#### [Records for this exercise]

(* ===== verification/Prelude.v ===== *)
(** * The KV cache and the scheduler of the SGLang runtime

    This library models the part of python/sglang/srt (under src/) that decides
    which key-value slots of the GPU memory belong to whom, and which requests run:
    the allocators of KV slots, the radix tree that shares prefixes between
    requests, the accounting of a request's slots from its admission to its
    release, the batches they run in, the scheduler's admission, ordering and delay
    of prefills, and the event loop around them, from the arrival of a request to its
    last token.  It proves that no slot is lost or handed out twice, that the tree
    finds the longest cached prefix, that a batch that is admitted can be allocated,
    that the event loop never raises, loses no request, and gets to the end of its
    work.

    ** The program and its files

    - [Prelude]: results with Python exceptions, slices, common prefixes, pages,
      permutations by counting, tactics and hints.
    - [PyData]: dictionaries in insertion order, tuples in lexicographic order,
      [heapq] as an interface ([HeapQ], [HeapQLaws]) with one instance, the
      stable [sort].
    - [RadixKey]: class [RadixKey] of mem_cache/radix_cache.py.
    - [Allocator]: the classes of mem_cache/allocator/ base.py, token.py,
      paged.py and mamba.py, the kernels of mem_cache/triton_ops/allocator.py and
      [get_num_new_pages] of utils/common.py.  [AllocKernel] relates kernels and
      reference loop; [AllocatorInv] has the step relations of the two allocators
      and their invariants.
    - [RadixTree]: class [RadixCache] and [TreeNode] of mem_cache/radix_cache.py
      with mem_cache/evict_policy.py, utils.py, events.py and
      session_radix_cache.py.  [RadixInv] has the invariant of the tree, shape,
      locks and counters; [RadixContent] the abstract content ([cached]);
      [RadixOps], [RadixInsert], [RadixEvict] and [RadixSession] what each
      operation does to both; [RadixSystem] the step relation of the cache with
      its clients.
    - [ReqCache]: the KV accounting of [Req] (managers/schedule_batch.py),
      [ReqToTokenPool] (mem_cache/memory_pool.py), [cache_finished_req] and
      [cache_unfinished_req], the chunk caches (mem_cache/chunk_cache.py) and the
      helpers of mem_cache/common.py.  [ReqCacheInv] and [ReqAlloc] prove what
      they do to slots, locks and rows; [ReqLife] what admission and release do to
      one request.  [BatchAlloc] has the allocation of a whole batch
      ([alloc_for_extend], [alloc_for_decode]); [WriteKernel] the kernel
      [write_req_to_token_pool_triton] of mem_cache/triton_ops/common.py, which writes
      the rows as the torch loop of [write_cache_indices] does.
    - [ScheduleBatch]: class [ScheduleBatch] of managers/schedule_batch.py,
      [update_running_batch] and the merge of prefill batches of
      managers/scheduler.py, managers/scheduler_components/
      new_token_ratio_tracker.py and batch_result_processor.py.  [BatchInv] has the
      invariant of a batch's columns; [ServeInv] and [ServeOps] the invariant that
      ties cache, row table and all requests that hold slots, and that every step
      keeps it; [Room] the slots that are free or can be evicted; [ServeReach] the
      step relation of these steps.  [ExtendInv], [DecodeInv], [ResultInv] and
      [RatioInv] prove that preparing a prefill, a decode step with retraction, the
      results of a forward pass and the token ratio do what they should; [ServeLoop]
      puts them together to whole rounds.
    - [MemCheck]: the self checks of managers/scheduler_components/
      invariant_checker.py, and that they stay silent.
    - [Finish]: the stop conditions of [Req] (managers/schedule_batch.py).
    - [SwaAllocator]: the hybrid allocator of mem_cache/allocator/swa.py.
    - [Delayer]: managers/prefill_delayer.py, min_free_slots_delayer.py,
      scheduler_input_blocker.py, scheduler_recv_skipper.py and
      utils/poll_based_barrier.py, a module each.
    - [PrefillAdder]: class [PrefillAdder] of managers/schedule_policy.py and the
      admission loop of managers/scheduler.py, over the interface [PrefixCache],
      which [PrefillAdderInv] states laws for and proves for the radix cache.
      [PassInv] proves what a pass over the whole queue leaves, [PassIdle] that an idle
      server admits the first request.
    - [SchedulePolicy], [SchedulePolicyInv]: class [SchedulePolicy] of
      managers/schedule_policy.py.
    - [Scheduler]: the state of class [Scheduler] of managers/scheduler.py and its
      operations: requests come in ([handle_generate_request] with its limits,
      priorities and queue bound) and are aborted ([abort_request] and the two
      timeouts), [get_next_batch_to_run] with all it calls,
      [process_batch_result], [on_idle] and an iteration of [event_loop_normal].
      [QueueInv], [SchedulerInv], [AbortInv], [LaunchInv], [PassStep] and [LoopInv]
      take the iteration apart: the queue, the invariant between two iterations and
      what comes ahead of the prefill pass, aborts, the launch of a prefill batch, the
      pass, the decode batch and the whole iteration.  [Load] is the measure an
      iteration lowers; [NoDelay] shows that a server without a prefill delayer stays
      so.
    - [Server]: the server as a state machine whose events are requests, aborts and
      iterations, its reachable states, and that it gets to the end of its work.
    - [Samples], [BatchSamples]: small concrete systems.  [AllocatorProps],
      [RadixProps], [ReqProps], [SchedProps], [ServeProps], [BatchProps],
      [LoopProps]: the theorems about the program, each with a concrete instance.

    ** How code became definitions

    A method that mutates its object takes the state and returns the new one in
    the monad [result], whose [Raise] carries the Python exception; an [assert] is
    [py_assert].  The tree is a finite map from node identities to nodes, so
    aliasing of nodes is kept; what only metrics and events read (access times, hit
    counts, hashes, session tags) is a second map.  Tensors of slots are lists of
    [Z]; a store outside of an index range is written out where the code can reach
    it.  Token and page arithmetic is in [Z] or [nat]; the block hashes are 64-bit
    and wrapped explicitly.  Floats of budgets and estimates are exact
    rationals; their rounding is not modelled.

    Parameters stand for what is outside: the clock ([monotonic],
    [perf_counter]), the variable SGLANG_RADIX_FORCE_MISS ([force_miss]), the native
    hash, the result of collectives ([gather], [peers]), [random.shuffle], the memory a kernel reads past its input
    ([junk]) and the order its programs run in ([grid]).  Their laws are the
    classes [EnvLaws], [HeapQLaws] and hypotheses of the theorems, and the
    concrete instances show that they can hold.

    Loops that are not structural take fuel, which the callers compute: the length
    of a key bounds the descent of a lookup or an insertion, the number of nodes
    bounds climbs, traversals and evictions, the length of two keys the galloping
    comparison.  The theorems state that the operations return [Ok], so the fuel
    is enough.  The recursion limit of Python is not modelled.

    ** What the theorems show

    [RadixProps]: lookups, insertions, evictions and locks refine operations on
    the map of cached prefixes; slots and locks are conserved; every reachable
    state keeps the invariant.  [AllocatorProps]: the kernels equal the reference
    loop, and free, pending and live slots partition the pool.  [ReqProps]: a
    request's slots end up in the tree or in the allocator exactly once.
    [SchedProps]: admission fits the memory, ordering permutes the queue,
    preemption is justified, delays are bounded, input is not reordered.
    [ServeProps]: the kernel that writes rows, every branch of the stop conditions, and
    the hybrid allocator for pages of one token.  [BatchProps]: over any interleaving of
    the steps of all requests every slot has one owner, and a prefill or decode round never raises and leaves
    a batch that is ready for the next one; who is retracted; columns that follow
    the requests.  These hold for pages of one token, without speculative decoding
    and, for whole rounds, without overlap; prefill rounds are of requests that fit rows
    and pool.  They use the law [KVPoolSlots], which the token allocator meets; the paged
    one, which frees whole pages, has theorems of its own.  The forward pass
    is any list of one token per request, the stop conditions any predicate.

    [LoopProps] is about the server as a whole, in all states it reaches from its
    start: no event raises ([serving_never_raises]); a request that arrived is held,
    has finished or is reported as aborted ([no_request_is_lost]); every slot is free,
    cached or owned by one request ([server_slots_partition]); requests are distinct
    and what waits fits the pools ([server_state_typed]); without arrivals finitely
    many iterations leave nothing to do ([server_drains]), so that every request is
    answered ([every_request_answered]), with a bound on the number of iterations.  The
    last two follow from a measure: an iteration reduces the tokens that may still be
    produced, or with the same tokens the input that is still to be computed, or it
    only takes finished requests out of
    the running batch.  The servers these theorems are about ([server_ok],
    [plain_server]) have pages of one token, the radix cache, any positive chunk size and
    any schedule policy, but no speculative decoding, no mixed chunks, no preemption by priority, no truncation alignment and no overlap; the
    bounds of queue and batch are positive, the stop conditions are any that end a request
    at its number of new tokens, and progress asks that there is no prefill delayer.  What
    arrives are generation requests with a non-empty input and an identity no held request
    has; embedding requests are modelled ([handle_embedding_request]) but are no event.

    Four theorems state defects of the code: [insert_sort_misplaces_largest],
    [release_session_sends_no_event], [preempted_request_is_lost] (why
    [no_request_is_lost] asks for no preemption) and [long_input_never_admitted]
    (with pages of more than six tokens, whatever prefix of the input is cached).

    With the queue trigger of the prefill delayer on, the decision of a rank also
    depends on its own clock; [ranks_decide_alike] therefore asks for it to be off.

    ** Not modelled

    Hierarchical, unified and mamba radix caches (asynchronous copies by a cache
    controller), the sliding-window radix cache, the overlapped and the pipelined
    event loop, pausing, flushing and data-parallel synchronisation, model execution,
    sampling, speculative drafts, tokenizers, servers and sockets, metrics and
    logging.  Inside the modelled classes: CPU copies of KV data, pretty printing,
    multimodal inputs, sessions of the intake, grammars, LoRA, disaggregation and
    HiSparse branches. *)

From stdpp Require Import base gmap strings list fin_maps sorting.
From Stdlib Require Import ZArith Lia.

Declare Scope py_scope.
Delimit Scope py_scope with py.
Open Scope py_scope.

#### [Task brief]
Reproduce exactly the section above that begins at the line containing "so the fuel" and ends at the line containing "[RadixProps]: lookups, insertions, evictions", leaving out all other lines.

#### [Reply to the exercise]
    comparison.  The theorems state that the operations return [Ok], so the fuel
    is enough.  The recursion limit of Python is not modelled.

    ** What the theorems show

    [RadixProps]: lookups, insertions, evictions and locks refine operations on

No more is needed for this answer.